(Collected data)
┄┄┄┄┄┄
Lemma run_ips_ok ops h w :
  ip_linked (h, w) -> ip_ops_ok (peer w) ops ->
  exists h' w', run_ips ops (h, w) = (Ok (spec_ips ops (peer w)).1, (h', w')) /\
    peer w' = (spec_ips ops (peer w)).2 /\ ip_linked (h', w').
Proof using PL.
  revert h w. induction ops as [|op ops IH]; intros h w Hl Hops; [by exists h, w|].
  destruct Hops as (Hop & Hca & Hops). destruct (run_ip_ok op h w Hl Hop Hca) as (h1 & w1 & Hr & Hp & Hl1).
  cbn [run_ips spec_ips]. destruct (spec_ip op (peer w)) as [r p1]. cbn [fst snd] in *. subst p1.
  destruct (IH h1 w1 Hl1 Hops) as (h2 & w2 & Hrs & Hp2 & Hl2). destruct (spec_ips ops (peer w1)) as [rs p2].
  exists h2, w2. cbn [fst snd] in *. split; [|done]. run. rewrite Hr. run. by rewrite Hrs.
Qed.
End refinement.

(** * The theorem *)

(** C8: The handle of [hap-controller/src/handle.rs] implements a store of typed values
    with subscriptions.  Over any connection that ends in an accessory speaking the protocol
    and carries the messages, a handle first fetches the tree the accessory describes itself
    with; then every sequence of [read_many], [write_many], [subscribe] and [unsubscribe] of
    characteristics the accessory has succeeds and returns what the store returns: the last
    value written, back in the type of its format (byte values as their base64 text, since
    the response names no format).  The accessory ends with the store's values and
    subscriptions, and the handle records exactly the subscriptions the accessory holds. *)
Theorem ip_operations_refine `{IpLink W} `{Generated} {PL : HapPeerLaws} (ops : list IpOp) (h : IpHandle) (w : W) tree :
  link_ok w -> peer_ok (peer w) -> describes (peer w) tree -> message_carried (peer w) fetch_message ->
  ih_accessories h = None -> ih_subscribed h = pr_subs (peer w) -> ip_ops_ok (peer w) ops ->
  exists h' w', (tree ← ih_fetch; rs ← run_ips ops; mret (tree, rs)) (h, w) =
      (Ok (tree, (spec_ips ops (peer w)).1), (h', w')) /\
    peer w' = (spec_ips ops (peer w)).2 /\ ih_subscribed h' = pr_subs (peer w').
Proof.
  intros Hlk Hp Hd Hca Hn Hs Hops. destruct (ih_fetch_ok h w tree Hlk Hp Hd Hn Hs Hca) as (h1 & w1 & Hf & Hp1 & Hl1).
  rewrite <- Hp1 in Hops |- *. destruct (run_ips_ok ops h1 w1 Hl1 Hops) as (h' & w' & Hr & Hp' & _ & _ & Hs' & _).
  exists h', w'. split; [|done]. run. by rewrite Hf, Hr.
Qed.

(** ** A JSON, an accessory of two characteristics, and some operations on it *)

#[local] Instance spec_float_eq : EqDecision spec_float := ltac:(solve_decision).
#[local] Instance spec_float_countable : Countable spec_float :=
  inj_countable'
    (fun f => match f with S754_zero s => inl (inl s) | S754_infinity s => inl (inr s) | S754_nan => inr None
              | S754_finite s m e => inr (Some (s, m, e)) end)
    (fun c => match c with inl (inl s) => S754_zero s | inl (inr s) => S754_infinity s | inr None => S754_nan
              | inr (Some (s, m, e)) => S754_finite s m e end) ltac:(by intros []).

Definition demo_number : Type := Z + f64.
Local Abbreviation json := (JsonValue demo_number).
Local Abbreviation leaf := ((bool + demo_number) + (list Z + string))%type.

(** JSON as a tree; the leaves of an object's fields are their names. *)
Fixpoint json_tree (j : json) : gen_tree leaf :=
  match j with
  | JNull => GenNode 0 []
  | JBool b => GenLeaf (inl (inl b))
  | JNumber n => GenLeaf (inl (inr n))
  | JString s => GenLeaf (inr (inl s))
  | JArray l => GenNode 1 (json_tree <$> l)
  | JObject l => GenNode 2 ((fun '(k, v) => GenNode 3 [GenLeaf (inr (inr k)); json_tree v]) <$> l)
  end.

Fixpoint tree_json (t : gen_tree leaf) : json :=
  match t with
  | GenLeaf (inl (inl b)) => JBool b
  | GenLeaf (inl (inr n)) => JNumber n
  | GenLeaf (inr (inl s)) => JString s
  | GenNode 1 l => JArray (tree_json <$> l)
  | GenNode 2 l =>
      JObject ((fun t => match t with GenNode 3 [GenLeaf (inr (inr k)); v] => (k, tree_json v) | _ => (EmptyString, JNull) end) <$> l)
  | _ => JNull
  end.

Fixpoint tree_json_tree (j : json) : tree_json (json_tree j) = j.
Proof.
  destruct j as [|b|n|s|l|l]; cbn; try done; f_equal; induction l as [|x l IH]; cbn; try done.
  - by rewrite tree_json_tree, IH.
  - destruct x as [k v]. by rewrite tree_json_tree, IH.
Qed.

#[local] Instance json_eq : EqDecision json.
Proof. refine (fun a b => cast_if (decide (json_tree a = json_tree b))); [|congruence].
  rewrite <- (tree_json_tree a), <- (tree_json_tree b). by f_equal. Defined.
#[local] Instance json_countable : Countable json := inj_countable' json_tree tree_json tree_json_tree.
#[local] Instance format_countable : Countable CharFormat :=
  inj_countable format_as_str (fun s => list_find (fun f => format_as_str f = s)
    [FBool; FUint8; FUint16; FUint32; FUint64; FInt; FFloat; FString; FTlv8; FData] ≫= Some ∘ snd) ltac:(by intros []).
(** A lamp: On (bool) and Brightness (int). *)
Definition demo_char_json (type format : string) (iid : Z) (value : json) : json :=
  JObject [("iid", JNumber (inl iid)); ("type", JString (chars type)); ("format", JString (chars format));
           ("perms", JArray [JString (chars "pr"); JString (chars "pw"); JString (chars "ev")]); ("value", value)].
Definition demo_database : json :=
  JObject [("accessories", JArray [JObject [("aid", JNumber (inl 1%Z)); ("services", JArray [
    JObject [("iid", JNumber (inl 8%Z)); ("type", JString (chars "43"));
             ("characteristics", JArray [demo_char_json "8" "int" 10 (JNumber (inl 50%Z));
                                         demo_char_json "25" "bool" 9 (JBool true)])]])]])].

Definition demo_print (j : json) : bytes :=
  if bool_decide (j = demo_database) then str "lamp" else x00 :: pos_bytes (encode j).
Definition demo_parse (bs : bytes) : option json :=
  match bs with x00 :: bs' => decode (bytes_pos bs') | _ => if bool_decide (bs = str "lamp") then Some demo_database else None end.

Lemma demo_parse_print j : demo_parse (demo_print j) = Some j.
Proof.
  unfold demo_print. case_bool_decide as Hj; [by rewrite Hj|]. cbn [demo_parse]. by rewrite bytes_pos_bytes, decode_encode.
Qed.

#[local] Instance demo_serde : SerdeJson := {
  Number := demo_number;
  as_u64 n := match n with inl n => if decide (0 <= n < 2 ^ 64)%Z then Some n else None | inr _ => None end;
  as_i64 n := match n with inl n => if decide (- 2 ^ 63 <= n < 2 ^ 63)%Z then Some n else None | inr _ => None end;
  as_f64 n := Some (match n with inl n => f64_of_int n | inr f => f end);
  number_from_u64 := inl;
  number_from_i64 := inl;
  number_from_f64 f := match f with S754_nan | S754_infinity _ => None | _ => Some (inr f) end;
  json_display _ := chars "value";
  to_vec := demo_print;
  json_from_slice bs := ok_or (demo_parse bs) (chars "syntax");
  shape_error _ := chars "shape"
}.

(** Not base64, but an encoding of bytes as text. *)
#[local] Instance demo_base64 : Base64Engine := {
  b64_encode bs := b ← bs; [65 + byteZ b / 16; 65 + byteZ b mod 16]%Z;
  b64_decode :=
    fix go s := match s with
                | [] => Ok []
                | a :: b :: s' => (Zbyte ((byteZ a - 65) * 16 + (byteZ b - 65)) ::.) <$> go s'
                | _ => Err (chars "padding")
                end
}.

#[local] Instance demo_peer : HapPeer := { peer_print := demo_print; peer_parse := demo_parse; exact_number _ := True }.

Lemma demo_laws : HapPeerLaws.
Proof.
  constructor; try done.
  - constructor; cbn; unfold demo_number, in_u; intros; repeat case_match; repeat case_decide; simplify_eq; lia || done.
  - constructor; cbn; intros bs.
    + induction bs as [|b bs IH]; [apply Forall_nil_2|]. rewrite bind_cons. apply Forall_app. split; [|exact IH].
      pose proof (byteZ_range b). repeat (apply Forall_cons; split); [..|apply Forall_nil_2]; left;
        pose proof (Z.mod_pos_bound (byteZ b) 16); pose proof (Z.div_pos (byteZ b) 16);
        pose proof (Z.div_lt_upper_bound (byteZ b) 16 16); lia.
    + induction bs as [|b bs IH]; [done|]. rewrite bind_cons. pose proof (byteZ_range b).
      pose proof (Z.mod_pos_bound (byteZ b) 16). pose proof (Z.div_pos (byteZ b) 16).
      pose proof (Z.div_lt_upper_bound (byteZ b) 16 16). pose proof (Z.div_mod (byteZ b) 16).
      cbn [app]. rewrite !bind_cons. unfold utf8_encode_char at 1 2.
      rewrite !(proj2 (Z.ltb_lt _ 0x80)) by lia. cbn [app]. rewrite !byteZ_Zbyte_small by lia.
      rewrite IH. cbn [fmap result_fmap]. do 2 f_equal.
      rewrite <- (Zbyte_byteZ b) at 3. f_equal. lia.
  - intros j _. cbn. by rewrite demo_parse_print.
  - intros j _. apply demo_parse_print.
Qed.

#[local] Instance demo_conn : IpConn Peer := {
  conn_request method path _ body p := let '(r, p) := serve_http method path body p in (Ok r, p)
}.
Lemma demo_conn_served method path body (p : Peer) :
  True -> True -> exists p', conn_request method path HAP_JSON body p = (Ok (serve_http method path body p).1, p') /\
    p' = (serve_http method path body p).2 /\ True.
Proof. intros _ _. exists (serve_http method path body p).2. cbn. by destruct serve_http. Qed.

#[local] Instance demo_link : IpLink Peer :=
  { peer p := p; link_ok _ := True; carries _ _ _ _ := True; conn_served := demo_conn_served }.

(** The lamp's brightness is written and read back. *)
Definition demo_formats : gmap (Z * Z) CharFormat := <[(1, 9)%Z := FBool]> {[(1, 10)%Z := FInt]}.
Definition demo_lamp : Peer :=
  {| pr_database := str "lamp"; pr_formats := demo_formats; pr_values := <[(1, 9)%Z := VBool true]> {[(1, 10)%Z := VInt 50]}; pr_subs := ∅ |}.
Definition demo_tree : list Accessory :=
  match parse_accessories (pr_database demo_lamp) with Ok tree => tree | _ => [] end.

Lemma demo_describes : describes demo_lamp demo_tree.
Proof.
  split.
  - unfold demo_tree. assert (is_ok (parse_accessories (pr_database demo_lamp)) = true) as Hok by by vm_compute.
    by destruct (parse_accessories _).
  - by vm_compute.
Qed.

Lemma demo_lamp_ok : peer_ok demo_lamp.
Proof. apply map_Forall_insert_2; [by exists FBool|]. apply map_Forall_singleton. by exists FInt. Qed.

Definition demo_ops : list IpOp :=
  [IpRead [(1, 9); (1, 10)]; IpWrite [((1, 10), VInt 70)]; IpSubscribe (1, 9); IpRead [(1, 10)]]%Z.

Lemma demo_ops_ok : ip_ops_ok (peer demo_lamp) demo_ops.
Proof.
  repeat split; try done; repeat apply List.Forall_cons; try apply List.Forall_nil; split; try (by split);
    try (by eexists); exists FInt; by split.
Qed.
(* ===== verification/Reconnect.v ===== *)
(** * [hap-controller/src/reconnect.rs] and the supervisor of [handle.rs]

    A foreground operation and the supervisor task share the current session.  Between
    two awaits each runs as a function ([resume_fg], [resume_sup]) from the state of its
    task to the next one, with the actions it performs; the answers to its awaits are the
    environment's.  [sys_step] interleaves the two tasks.

    Sessions are numbered; two [Arc]s are the same session when their numbers agree.  The
    receiver the handle keeps lets every [watch::Sender::send] succeed. *)

From S2P Require Import Prelude Text Tlv8 Crypto RecordLayer PairSetup Store Model Types ModelJson BlePdu Handle.

(** ** [reconnect.rs] *)

Definition SessId := nat.

Record Reconnected := { rc_session : SessId; rc_config_number : option Z }.

Inductive ConnectionState := Connected | Reconnecting (attempt : Z) | Disconnected.

#[export] Instance connection_state_eq_dec : EqDecision ConnectionState.
Proof. solve_decision. Defined.

Definition is_session_dead (err : HapError) : bool :=
  match err with
  | HapTransport (ConnectionClosed | SessionClosed | NoResponse | Io _) => true
  | _ => false
  end.

(** [uN::checked_shl]. *)
Definition checked_shl (w a n : Z) : option Z := if (n <? w)%Z then Some (Z.shiftl a n mod 2 ^ w)%Z else None.

(** In seconds. *)
Definition backoff (attempt : Z) : Z :=
  let secs := Z.min (default 30%Z (checked_shl 64 1 (Z.max (attempt - 1) 0))) 30 in Z.max secs 1.

(** The [watch] channel: the current session and the number of times it was sent. *)
Record ReconnectingSession := { rs_current : SessId; rs_version : nat }.

Definition reconnecting_new (initial : SessId) : ReconnectingSession := {| rs_current := initial; rs_version := 0 |}.
Definition publish (s : SessId) (w : ReconnectingSession) : ReconnectingSession :=
  {| rs_current := s; rs_version := S (rs_version w) |}.

Definition Outcome : Type := result HapError SessionResponse.

(** Where [request] awaits. *)
Inductive Foreground :=
| FgRequest (sess : SessId)
| FgWait (dead : SessId) (seen : nat)
| FgRetry (fresh : SessId)
| FgDone (r : Outcome).

Inductive FgAnswer :=
| Answered (a : option Outcome) (* [None]: the time limit elapsed *)
| Changed
| Elapsed.

(** One turn of the [loop] of [wait_for_fresh_then_retry]. *)
Definition wait_for_fresh (w : ReconnectingSession) (dead : SessId) : Foreground :=
  let fresh := rs_current w in
  if negb (fresh =? dead) then FgRetry fresh else FgWait dead (rs_version w).

(** [request]. *)
Definition start_request (w : ReconnectingSession) : Foreground := FgRequest (rs_current w).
┄┄┄┄┄┄
[How to complete this task]: Your answer must consist solely of the lines above between the line holding "bind_cons. pose proof (byteZ_range b)." and the line holding "pose proof (Z.mod_pos_bound (byteZ b) 16).", inclusive, copied exactly.

[Output]:
    + induction bs as [|b bs IH]; [done|]. rewrite bind_cons. pose proof (byteZ_range b).
      pose proof (Z.mod_pos_bound (byteZ b) 16). pose proof (Z.div_pos (byteZ b) 16).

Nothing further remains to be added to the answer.